(Stored entries)
(** What the caller owes: ids that are file names, valid documents. *)
Definition call_ok (M : Docs) (call : store_call) : Prop :=
  match call with
  | CallSave d => id_pattern (doc_id d) = true ∧ doc_valid d = true
  | CallGet D id => id_pattern id = true
  | CallList D => True
  | CallChildren D p => collection_of D ∈ indexed
  | CallUpdateGrant id f => id_pattern id = true ∧ grant_update_ok id f M
  | CallAudit x => id_pattern (audit_id x) = true ∧ doc_valid (DAudit x) = true
  | CallPrune a b => True
  | CallConsume h now => id_pattern h = true
  | CallCreate t r ws =>
      Forall (λ cd, id_pattern (doc_id cd.2) = true ∧ doc_valid cd.2 = true) (created_documents t r ws)
  | CallDelete t => id_pattern t = true ∧ runs_are_not_tasks t M
  end.

Section Client.
Context {S : Type} `{!ControlPlaneStore S}.

(** How a caller sees the outcome of a call. *)
Definition outcome {A} (ok : A → answer) (r : S * (exn + A)) : S * answer := (r.1, answer_of ok r.2).

Definition run_call (call : store_call) (s : S) : S * answer :=
  match call with
  | CallSave d => outcome (λ _, Done) (cp_save (doc_collection d) d s)
  | CallGet D id => outcome (λ x, Found (wrap x)) (cp_get D id s)
  | CallList D => outcome (λ l, Listed (map wrap l)) (cp_list D s)
  | CallUpdateGrant id f => outcome (λ g, Found (DGrant g)) (cp_update_grant id f s)
  | CallAudit x => outcome (λ x, Found (DAudit x)) (cp_audit x s)
  | CallPrune a b => outcome Pruned (cp_prune a b s)
  | CallChildren D p => outcome (λ l, Listed (map wrap l)) (cp_children D p s)
  | CallConsume h now => outcome Consumed (cp_consume h now s)
  | CallCreate t r ws =>
      let '(s, res) := cp_create t r ws s in (s, match res with inr _ => Done | inl _ => Refused end)
  | CallDelete t => outcome (λ _, Done) (cp_delete_task t s)
  end.

Fixpoint run_calls (calls : list store_call) (s : S) : S * list answer :=
  match calls with
  | [] => (s, [])
  | call :: rest =>
      let '(s, a) := run_call call s in
      let '(s, l) := run_calls rest s in
      (s, a :: l)
  end.
End Client.

Fixpoint spec_calls (calls : list store_call) (M : Docs) : Docs * list answer :=
  match calls with
  | [] => (M, [])
  | call :: rest =>
      let '(M, a) := spec_call call M in
      let '(M, l) := spec_calls rest M in
      (M, a :: l)
  end.

Fixpoint calls_ok (M : Docs) (calls : list store_call) : Prop :=
  match calls with
  | [] => True
  | call :: rest => call_ok M call ∧ calls_ok (spec_call call M).1 rest
  end.

Section Refinement.
Context {S : Type} `{!ControlPlaneStore S} `{!StoreLaws S}.

(** One call of any lawful store is one call of the specification. *)
Lemma call_refines call s M :
  cp_models s M → call_ok M call →
  cp_models (run_call call s).1 (spec_call call M).1 ∧
  same_answer (run_call call s).2 (spec_call call M).2.
Proof.
  intros Hm Hok. destruct call as [d|D doc id|D doc|D doc p|id f|x|a b|h now|t r ws|t];
    cbn -[spec_update_grant spec_audit spec_prune] in Hok |- *.
  - destruct Hok as [Hi Hv]. destruct (law_save s M d Hm Hi Hv) as (s' & -> & Hm'). (split; [done|constructor]).
  - rewrite (law_get D s M id Hm Hok). cbn.
    destruct (M !! (collection_of D, id) ≫= unwrap) as [x|]; (split; [done|constructor]).
  - destruct (law_list D s M Hm) as (l & -> & Hl). split; [done|]. by constructor.
  - destruct (law_children D s M p Hm Hok) as (l & -> & Hl). split; [done|]. by constructor.
  - destruct Hok as [Hi Hf]. destruct (law_update_grant s M id f Hm Hi Hf) as (s' & -> & Hm'). (split; [done|constructor]).
  - destruct Hok as [Hi Hv]. destruct (law_audit s M x Hm Hi Hv) as (s' & -> & Hm'). (split; [done|constructor]).
  - destruct (law_prune s M a b Hm) as (s' & -> & Hm'). (split; [done|constructor]).
  - destruct (law_consume s M h now Hm Hok) as (s' & -> & Hm'). (split; [done|constructor]).
  - pose proof (law_create s M t r ws Hm Hok) as H.
    destruct (spec_create _ M) as [M'|]; [destruct H as (s' & -> & H)|destruct H as (s' & e & -> & H)]; (split; [done|constructor]).
  - destruct Hok as [Hi Hr]. destruct (law_delete_task s M t Hm Hi Hr) as (s' & -> & Hm'). (split; [done|constructor]).
Qed.

Lemma calls_refine calls s M :
  cp_models s M → calls_ok M calls →
  cp_models (run_calls calls s).1 (spec_calls calls M).1 ∧
  Forall2 same_answer (run_calls calls s).2 (spec_calls calls M).2.
Proof.
  revert s M. induction calls as [|call rest IH]; intros s M Hm Hok; [by split|].
  destruct Hok as [Hok Hrest]. destruct (call_refines call s M Hm Hok) as [Hm1 Ha]. cbn.
  destruct (run_call call s) as [s1 a1], (spec_call call M) as [M1 b1]. cbn in *.
  destruct (IH s1 M1 Hm1 Hrest) as [Hm2 Hl].
  destruct (run_calls rest s1), (spec_calls rest M1). cbn in *. split; [done|]. by constructor.
Qed.

(** On any lawful store a registration token works once. *)
Lemma consume_once s M h now1 now2 s1 :
  cp_models s M → id_pattern h = true → cp_consume h now1 s = (s1, inr true) →
  (cp_consume h now2 s1).2 = inr false.
Proof.
  intros Hm Hh E. destruct (law_consume s M h now1 Hm Hh) as (s1' & E1 & Hm1).
  rewrite E in E1. injection E1 as <- Hb.
  destruct (law_consume s1 _ h now2 Hm1 Hh) as (s2 & -> & _). cbn. f_equal.
  revert Hb. unfold spec_consume at 1 3. destruct (M !! _) as [[]|]; try done.
  destruct (_ || _); [done|]. intros _. cbn. unfold spec_consume. by rewrite lookup_insert_eq.
Qed.
End Refinement.

(** ** Facts both stores use *)

Lemma docs_ok_put M d :
  docs_ok M → id_pattern (doc_id d) = true → doc_valid d = true → docs_ok (spec_put d M).
Proof.
  intros HM Hi Hv c id d'. unfold spec_put.
  intros [[[= <- <-] <-]|[_ H]]%lookup_insert_Some; [done|]. by apply HM.
Qed.

(** A valid document that names a parent names one that is not empty. *)
Lemma indexed_parent_valid d :
  doc_valid d = true → indexed_parent (doc_collection d) d = parent_id (doc_collection d) d.
Proof.
  intros Hv. unfold indexed_parent. destruct (parent_id (doc_collection d) d) as [p|] eqn:E; [|done].
  assert (Hp : truthy p = true); [|by rewrite Hp].
  destruct d as [| |r| | | | | | | ]; cbn in E; try done; try (repeat case_match; by simplify_eq).
  - injection E as <-. cbn in Hv. unfold valid_run in Hv. rewrite !andb_true_iff in Hv.
    destruct Hv as [[[[[[[[[_ _] Hl] _] _] _] _] _] _] _].
    unfold truthy. destruct (run_task_id r); done.
  - destruct (audit_run_id _) as [q|]; cbn in E; [|done].
    destruct (truthy q) eqn:Eq; [|done]. by injection E as <-.
Qed.

(** A list of documents that is a selection of the specification's. *)
Lemma selected_perm (P : (Collection * string) * Doc → Prop) `{∀ kd, Decision (P kd)} (l : list Doc) M :
  docs_ok M → NoDup l →
  (∀ d, d ∈ l ↔ M !! (doc_collection d, doc_id d) = Some d ∧ P ((doc_collection d, doc_id d), d)) →
  l ≡ₚ snd <$> map_to_list (base.filter P M).
Proof.
  intros HM Hnd Hl. apply NoDup_Permutation; [done| |].
  - apply NoDup_fmap_2_strong; [|apply NoDup_map_to_list].
    intros [[c1 i1] d1] [[c2 i2] d2] H1 H2 E. cbn in E. subst d2.
    apply elem_of_map_to_list, map_lookup_filter_Some in H1 as [H1 _].
    apply elem_of_map_to_list, map_lookup_filter_Some in H2 as [H2 _].
    apply HM in H1 as (? & ? & _). apply HM in H2 as (? & ? & _). congruence.
  - intros d. rewrite Hl, list_elem_of_fmap. split.
    + intros [H1 H2]. exists ((doc_collection d, doc_id d), d). split; [done|].
      by apply elem_of_map_to_list, map_lookup_filter_Some.
    + intros ([[c i] d'] & -> & Hd). apply elem_of_map_to_list, map_lookup_filter_Some in Hd as [Hd Hp].
      cbn. apply HM in Hd as Hd'. destruct Hd' as (-> & -> & _). done.
Qed.

Lemma at_home M d c : docs_ok M → M !! (c, doc_id d) = Some d ↔ M !! (doc_collection d, doc_id d) = Some d ∧ doc_collection d = c.
Proof.
  intros HM. split.
  - intros H. apply HM in H as H'. by destruct H' as (-> & _).
  - by intros [H <-].
Qed.

(** The listing of a parent, and of a collection. *)
Lemma children_perm (l : list Doc) c p M :
  docs_ok M → NoDup l →
  (∀ d, d ∈ l ↔ M !! (c, doc_id d) = Some d ∧ parent_id c d = Some p) →
  l ≡ₚ spec_children c p M.
Proof. intros HM Hnd Hl. apply selected_perm; [done|done|]. intros d. rewrite Hl, (at_home M d c HM). naive_solver. Qed.

Lemma list_perm (l : list Doc) c M :
  docs_ok M → NoDup l → (∀ d, d ∈ l ↔ M !! (c, doc_id d) = Some d) → l ≡ₚ spec_list c M.
Proof. intros HM Hnd Hl. apply selected_perm; [done|done|]. intros d. by rewrite Hl, (at_home M d c HM). Qed.

(** Removing in two rounds. *)
Lemma left_over_twice p q M : left_over q (left_over p M) = left_over (λ kd, p kd || q kd) M.
Proof.
  unfold left_over. rewrite map_filter_filter. apply map_filter_ext. intros k d _. rewrite orb_false_iff. naive_solver.
Qed.

Lemma chosen_twice p q M : size (chosen p M) + size (chosen q (left_over p M)) = size (chosen (λ kd, p kd || q kd) M).
Proof.
  assert (Hdis : chosen p M ##ₘ base.filter (λ kd, q kd = true ∧ p kd = false) M).
  { apply map_disjoint_spec. intros k d1 d2 [H1 Hp]%map_lookup_filter_Some [H2 [_ Hp']]%map_lookup_filter_Some.
    congruence. }
  unfold chosen, left_over in *. rewrite map_filter_filter, <-map_size_disj_union.
  - f_equal. apply map_eq. intros k. apply option_eq. intros d.
    rewrite lookup_union_Some, !map_lookup_filter_Some; cbn.
    + rewrite orb_true_iff. destruct (p (k, d)); naive_solver.
    + apply Hdis.
  - apply Hdis.
Qed.

Lemma chosen_ext p q M : (∀ k d, M !! k = Some d → p (k, d) = q (k, d)) → chosen p M = chosen q M.
Proof. intros H. apply map_filter_ext. intros k d Hk. by rewrite (H k d Hk). Qed.
Lemma left_over_ext p q M : (∀ k d, M !! k = Some d → p (k, d) = q (k, d)) → left_over p M = left_over q M.
Proof. intros H. apply map_filter_ext. intros k d Hk. by rewrite (H k d Hk). Qed.

Lemma left_over_ok p M : docs_ok M → docs_ok (left_over p M).
Proof. intros HM c id d [H _]%map_lookup_filter_Some. by apply HM. Qed.

Lemma spec_consume_ok h now M : docs_ok M → docs_ok (spec_consume h now M).1.
Proof.
  intros HM. unfold spec_consume. destruct (M !! (registration_credentials, h)) as [[]|] eqn:E; try done.
  destruct (_ || _); [done|]. apply HM in E as (_ & Hid & Hp & Hv). intros c id d'. cbn [fst].
  intros [[[= <- <-] <-]|[_ H]]%lookup_insert_Some; [|by apply HM]. done.
Qed.

Lemma spec_delete_ok t M : docs_ok M → docs_ok (spec_delete_task t M).
Proof. intros HM c id d [H _]%map_lookup_filter_Some. by apply HM. Qed.

Lemma created_collections t r ws cd : cd ∈ created_documents t r ws → doc_collection cd.2 = cd.1.
Proof. intros [->|[->|(x & -> & _)%list_elem_of_fmap]%elem_of_cons]%elem_of_cons; done. Qed.

Lemma insert_all_ok t r ws M :
  docs_ok M → NoDup (map doc_key (created_documents t r ws)) →
  Forall (λ cd, id_pattern (doc_id cd.2) = true ∧ doc_valid cd.2 = true) (created_documents t r ws) →
  docs_ok (insert_all (created_documents t r ws) M).
Proof.
  pose proof (created_collections t r ws) as Hc. revert Hc.
  generalize (created_documents t r ws) as l. intros l. revert M.
  induction l as [|cd l IH]; intros M Hc HM Hnd Hall; [done|].
  apply list.Forall_cons in Hall as [[Hi Hv] Hall]. cbn in Hnd. apply list.NoDup_cons in Hnd as [_ Hnd].
  cbn. apply IH; [set_solver| |done|done]. unfold doc_key. rewrite <-(Hc cd) by set_solver. by apply docs_ok_put.
Qed.

Lemma spec_create_iff l M :
  is_Some (spec_create l M) ↔ NoDup (map doc_key l) ∧ ∀ cd, cd ∈ l → M !! doc_key cd = None.
Proof.
  assert (Hf : forallb (λ cd, bool_decide (M !! doc_key cd = None)) l = true ↔ ∀ cd, cd ∈ l → M !! doc_key cd = None).
  { rewrite forallb_forall. split; intros H cd Hcd.
    - by apply list_elem_of_In, H, bool_decide_eq_true in Hcd.
    - by apply bool_decide_eq_true, H, list_elem_of_In. }
  rewrite <-Hf. unfold spec_create. destruct (bool_decide_reflect (NoDup (map doc_key l))), (forallb _ l); cbn;
    (split; [intros [x Hx]; done|intros [? ?]; try done; by eexists]).
Qed.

- _Work to complete_: Copy exactly the stretch of data above from the line with "Lemma list_perm (l" through the line with "(** Removing in two rounds. *)", and omit all other lines.

- _Solved exercise_:
Lemma list_perm (l : list Doc) c M :
  docs_ok M → NoDup l → (∀ d, d ∈ l ↔ M !! (c, doc_id d) = Some d) → l ≡ₚ spec_list c M.
Proof. intros HM Hnd Hl. apply selected_perm; [done|done|]. intros d. by rewrite Hl, (at_home M d c HM). Qed.

(** Removing in two rounds. *)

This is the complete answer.